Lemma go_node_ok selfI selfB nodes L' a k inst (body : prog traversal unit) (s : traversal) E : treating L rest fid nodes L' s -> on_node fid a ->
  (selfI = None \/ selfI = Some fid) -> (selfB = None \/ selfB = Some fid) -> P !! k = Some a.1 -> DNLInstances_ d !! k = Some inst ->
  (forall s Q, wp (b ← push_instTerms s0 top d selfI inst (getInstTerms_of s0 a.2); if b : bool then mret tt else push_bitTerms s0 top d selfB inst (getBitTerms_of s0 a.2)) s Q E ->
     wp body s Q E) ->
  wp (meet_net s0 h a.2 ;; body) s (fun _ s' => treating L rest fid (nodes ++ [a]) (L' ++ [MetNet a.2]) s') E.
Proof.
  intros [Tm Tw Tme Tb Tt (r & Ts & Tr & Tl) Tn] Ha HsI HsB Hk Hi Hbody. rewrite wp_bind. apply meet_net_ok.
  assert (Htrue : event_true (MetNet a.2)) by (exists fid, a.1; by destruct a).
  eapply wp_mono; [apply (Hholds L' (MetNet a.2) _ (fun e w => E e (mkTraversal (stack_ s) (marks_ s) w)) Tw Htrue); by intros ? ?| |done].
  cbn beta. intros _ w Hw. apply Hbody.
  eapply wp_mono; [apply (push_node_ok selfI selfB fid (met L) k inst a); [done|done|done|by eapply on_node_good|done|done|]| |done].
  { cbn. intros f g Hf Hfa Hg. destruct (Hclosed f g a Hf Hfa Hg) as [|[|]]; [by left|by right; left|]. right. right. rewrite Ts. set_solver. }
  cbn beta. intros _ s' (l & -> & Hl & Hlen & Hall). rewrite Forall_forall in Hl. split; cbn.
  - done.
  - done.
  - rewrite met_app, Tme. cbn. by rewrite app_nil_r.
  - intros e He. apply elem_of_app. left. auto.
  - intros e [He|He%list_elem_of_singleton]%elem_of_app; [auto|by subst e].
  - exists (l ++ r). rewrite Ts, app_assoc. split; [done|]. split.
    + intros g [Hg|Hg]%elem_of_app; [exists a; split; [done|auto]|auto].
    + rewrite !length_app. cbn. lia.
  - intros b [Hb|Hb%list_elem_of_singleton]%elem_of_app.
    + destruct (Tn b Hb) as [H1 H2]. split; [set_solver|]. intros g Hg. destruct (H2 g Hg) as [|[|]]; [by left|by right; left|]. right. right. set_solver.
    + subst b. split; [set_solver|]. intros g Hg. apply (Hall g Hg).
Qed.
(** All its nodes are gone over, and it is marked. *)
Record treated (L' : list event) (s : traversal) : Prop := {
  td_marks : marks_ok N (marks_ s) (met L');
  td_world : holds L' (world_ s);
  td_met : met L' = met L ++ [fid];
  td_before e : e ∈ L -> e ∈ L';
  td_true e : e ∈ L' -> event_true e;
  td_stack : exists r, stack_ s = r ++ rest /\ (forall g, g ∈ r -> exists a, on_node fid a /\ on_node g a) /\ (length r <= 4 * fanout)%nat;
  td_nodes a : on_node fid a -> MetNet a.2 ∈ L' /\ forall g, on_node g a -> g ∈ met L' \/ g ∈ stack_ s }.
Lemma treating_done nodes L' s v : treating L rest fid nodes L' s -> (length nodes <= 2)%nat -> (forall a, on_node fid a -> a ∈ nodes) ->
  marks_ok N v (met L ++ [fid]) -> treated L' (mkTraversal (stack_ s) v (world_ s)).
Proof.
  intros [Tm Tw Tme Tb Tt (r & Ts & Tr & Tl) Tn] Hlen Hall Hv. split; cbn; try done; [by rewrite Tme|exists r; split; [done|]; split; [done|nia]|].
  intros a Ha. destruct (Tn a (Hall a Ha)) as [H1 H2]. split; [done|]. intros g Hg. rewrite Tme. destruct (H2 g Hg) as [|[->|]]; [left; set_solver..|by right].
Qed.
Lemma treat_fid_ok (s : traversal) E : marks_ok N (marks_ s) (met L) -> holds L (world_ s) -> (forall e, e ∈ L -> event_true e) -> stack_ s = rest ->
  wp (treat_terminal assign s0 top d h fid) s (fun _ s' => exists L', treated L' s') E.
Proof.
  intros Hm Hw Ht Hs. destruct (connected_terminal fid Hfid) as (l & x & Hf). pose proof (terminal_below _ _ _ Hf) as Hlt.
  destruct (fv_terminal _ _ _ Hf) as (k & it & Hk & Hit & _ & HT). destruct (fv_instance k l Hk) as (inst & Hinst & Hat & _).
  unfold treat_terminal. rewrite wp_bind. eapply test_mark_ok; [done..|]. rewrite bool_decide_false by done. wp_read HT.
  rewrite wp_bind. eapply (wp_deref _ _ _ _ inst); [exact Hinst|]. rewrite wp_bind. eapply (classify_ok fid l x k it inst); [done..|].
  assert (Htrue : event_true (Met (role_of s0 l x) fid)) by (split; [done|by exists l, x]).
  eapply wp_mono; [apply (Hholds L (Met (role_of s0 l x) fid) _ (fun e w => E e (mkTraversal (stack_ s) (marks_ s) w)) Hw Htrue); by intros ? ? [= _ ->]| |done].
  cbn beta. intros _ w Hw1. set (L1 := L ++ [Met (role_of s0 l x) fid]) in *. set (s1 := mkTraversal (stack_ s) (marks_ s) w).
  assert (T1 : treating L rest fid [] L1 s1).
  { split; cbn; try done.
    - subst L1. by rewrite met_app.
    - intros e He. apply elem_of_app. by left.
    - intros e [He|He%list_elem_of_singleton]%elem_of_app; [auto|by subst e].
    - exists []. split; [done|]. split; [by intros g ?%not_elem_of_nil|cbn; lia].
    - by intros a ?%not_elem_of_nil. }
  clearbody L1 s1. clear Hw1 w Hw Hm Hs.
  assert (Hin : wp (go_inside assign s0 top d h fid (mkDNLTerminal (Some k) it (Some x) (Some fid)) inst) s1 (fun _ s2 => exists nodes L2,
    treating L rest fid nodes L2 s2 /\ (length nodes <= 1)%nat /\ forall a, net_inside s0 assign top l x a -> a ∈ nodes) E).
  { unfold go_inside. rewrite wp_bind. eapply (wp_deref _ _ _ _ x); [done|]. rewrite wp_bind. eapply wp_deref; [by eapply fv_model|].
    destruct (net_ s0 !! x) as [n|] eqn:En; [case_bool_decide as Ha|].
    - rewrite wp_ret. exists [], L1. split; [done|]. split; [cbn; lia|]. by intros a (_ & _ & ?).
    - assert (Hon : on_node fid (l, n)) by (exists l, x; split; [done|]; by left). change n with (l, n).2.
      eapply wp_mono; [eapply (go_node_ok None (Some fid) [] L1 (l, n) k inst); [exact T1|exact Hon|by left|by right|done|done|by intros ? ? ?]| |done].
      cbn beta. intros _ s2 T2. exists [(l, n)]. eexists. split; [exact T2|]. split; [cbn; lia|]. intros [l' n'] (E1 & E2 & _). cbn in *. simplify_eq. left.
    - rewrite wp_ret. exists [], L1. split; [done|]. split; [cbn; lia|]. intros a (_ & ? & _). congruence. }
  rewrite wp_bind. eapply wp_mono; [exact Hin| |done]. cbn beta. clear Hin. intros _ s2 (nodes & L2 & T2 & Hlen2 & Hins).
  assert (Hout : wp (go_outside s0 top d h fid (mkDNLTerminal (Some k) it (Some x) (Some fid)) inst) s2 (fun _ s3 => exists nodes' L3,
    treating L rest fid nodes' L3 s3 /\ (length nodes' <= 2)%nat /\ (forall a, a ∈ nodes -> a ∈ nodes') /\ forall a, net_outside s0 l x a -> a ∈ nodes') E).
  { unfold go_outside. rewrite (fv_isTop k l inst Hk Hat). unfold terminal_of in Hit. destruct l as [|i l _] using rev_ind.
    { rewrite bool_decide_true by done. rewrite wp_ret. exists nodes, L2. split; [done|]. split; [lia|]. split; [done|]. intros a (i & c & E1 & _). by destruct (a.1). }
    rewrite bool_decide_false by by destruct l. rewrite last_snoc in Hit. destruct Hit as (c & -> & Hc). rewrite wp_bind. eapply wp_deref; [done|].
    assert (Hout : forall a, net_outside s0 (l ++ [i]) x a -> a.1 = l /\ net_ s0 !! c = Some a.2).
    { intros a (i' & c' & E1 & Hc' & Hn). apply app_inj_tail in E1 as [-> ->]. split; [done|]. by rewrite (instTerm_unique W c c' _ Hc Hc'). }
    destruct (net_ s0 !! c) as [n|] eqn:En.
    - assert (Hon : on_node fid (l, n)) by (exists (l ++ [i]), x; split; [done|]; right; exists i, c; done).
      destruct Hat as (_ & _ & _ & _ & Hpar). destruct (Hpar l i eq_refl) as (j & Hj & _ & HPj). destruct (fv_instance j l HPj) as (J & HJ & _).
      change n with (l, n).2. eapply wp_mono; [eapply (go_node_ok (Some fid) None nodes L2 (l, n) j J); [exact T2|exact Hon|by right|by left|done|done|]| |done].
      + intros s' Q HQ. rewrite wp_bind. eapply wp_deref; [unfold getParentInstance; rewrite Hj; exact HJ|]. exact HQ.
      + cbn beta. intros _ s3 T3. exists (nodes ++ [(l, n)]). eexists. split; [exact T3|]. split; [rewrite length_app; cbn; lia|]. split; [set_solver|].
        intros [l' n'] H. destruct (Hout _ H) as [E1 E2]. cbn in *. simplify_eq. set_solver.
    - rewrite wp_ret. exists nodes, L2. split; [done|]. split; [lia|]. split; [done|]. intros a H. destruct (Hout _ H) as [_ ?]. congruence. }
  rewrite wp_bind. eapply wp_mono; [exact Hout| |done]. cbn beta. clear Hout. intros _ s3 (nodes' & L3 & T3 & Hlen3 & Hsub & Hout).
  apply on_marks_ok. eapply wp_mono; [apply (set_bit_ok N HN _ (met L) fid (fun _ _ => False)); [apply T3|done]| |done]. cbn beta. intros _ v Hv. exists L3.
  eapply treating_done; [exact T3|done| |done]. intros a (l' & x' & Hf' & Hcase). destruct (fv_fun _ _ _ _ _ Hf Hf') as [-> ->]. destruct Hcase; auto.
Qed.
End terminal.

☆ ☆ ☆

To do
Repeat exactly the lines of the data from the first one through the line with "(selfI = None", both of them included.

Output for this exercise
Lemma go_node_ok selfI selfB nodes L' a k inst (body : prog traversal unit) (s : traversal) E : treating L rest fid nodes L' s -> on_node fid a ->
  (selfI = None \/ selfI = Some fid) -> (selfB = None \/ selfB = Some fid) -> P !! k = Some a.1 -> DNLInstances_ d !! k = Some inst ->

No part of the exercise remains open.